PROMPT >> Scan the lines below and report each one containing "HashString" by copying it.

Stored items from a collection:
(** The body of the loop of [getTxWithProof] once the envelope is found. *)
Definition answer (c : ControllerImpl) (r : nat) (b : Block) (e : Envelop) (txid : DigestString)
    : option (ControllerImpl * GetTxResponse) :=
  let n := wrap32 (number (header b)) in
  g ← getOrGenerateUserRequestMT (_blockBodyMerkleTree c) b;
  let c := mkCtl (_storage c) g.1 (_executeResultMerkleTree c) in
  mt ← g.2;
  match UserRequest_GenerateProof sha mt e with
  | None => Some (c, mkResp false (Z.of_nat r) n (out c_envelop e) EmptyString None None)
  | Some p =>
      answer_rwset c b txid
        (mkResp true (Z.of_nat r) n (out c_envelop e) (proof_serializeToString p) None None)
  end.

Fixpoint getTx_loop (k : nat) (c : ControllerImpl) (r : nat) (i : Z) (txid : DigestString)
    : option (ControllerImpl * GetTxResponse) :=
  match k with
  | 0 => Some (c, noResponse)
  | S k =>
      match waitForBlock (_storage c) r (wrap64u i) with
      | Blocked => None
      | Returned s x =>
          let c := mkCtl s (_blockBodyMerkleTree c) (_executeResultMerkleTree c) in
          match x with
          | None => getTx_loop k c r (i + 1) txid
          | Some b =>
              match findEnvelop (userRequests (body b)) txid with
              | None => getTx_loop k c r (i + 1) txid
              | Some e => answer c r b e txid
              end
          end
      end
  end.

Definition getTxWithProof (c : ControllerImpl) (r : nat) (hint : Z) (txid : DigestString)
    : option (ControllerImpl * GetTxResponse) :=
  maxBlockNumber ← getMaxStoredBlockNumber (_storage c) r;
  getTx_loop (Z.to_nat (maxBlockNumber + 1 - hint)) c r hint txid.

(** ** The client *)

Record TxMerkleProof := mkTMP {
  t_envelop : Envelop;
  t_rwSet : option (TxReadWriteSet * Z);
  t_envelopProof : MProof (H := HashString);
  t_rwSetProof : option (MProof (H := HashString))
}.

COMPLETED TASK >>
  t_envelopProof : MProof (H := HashString);
  t_rwSetProof : option (MProof (H := HashString))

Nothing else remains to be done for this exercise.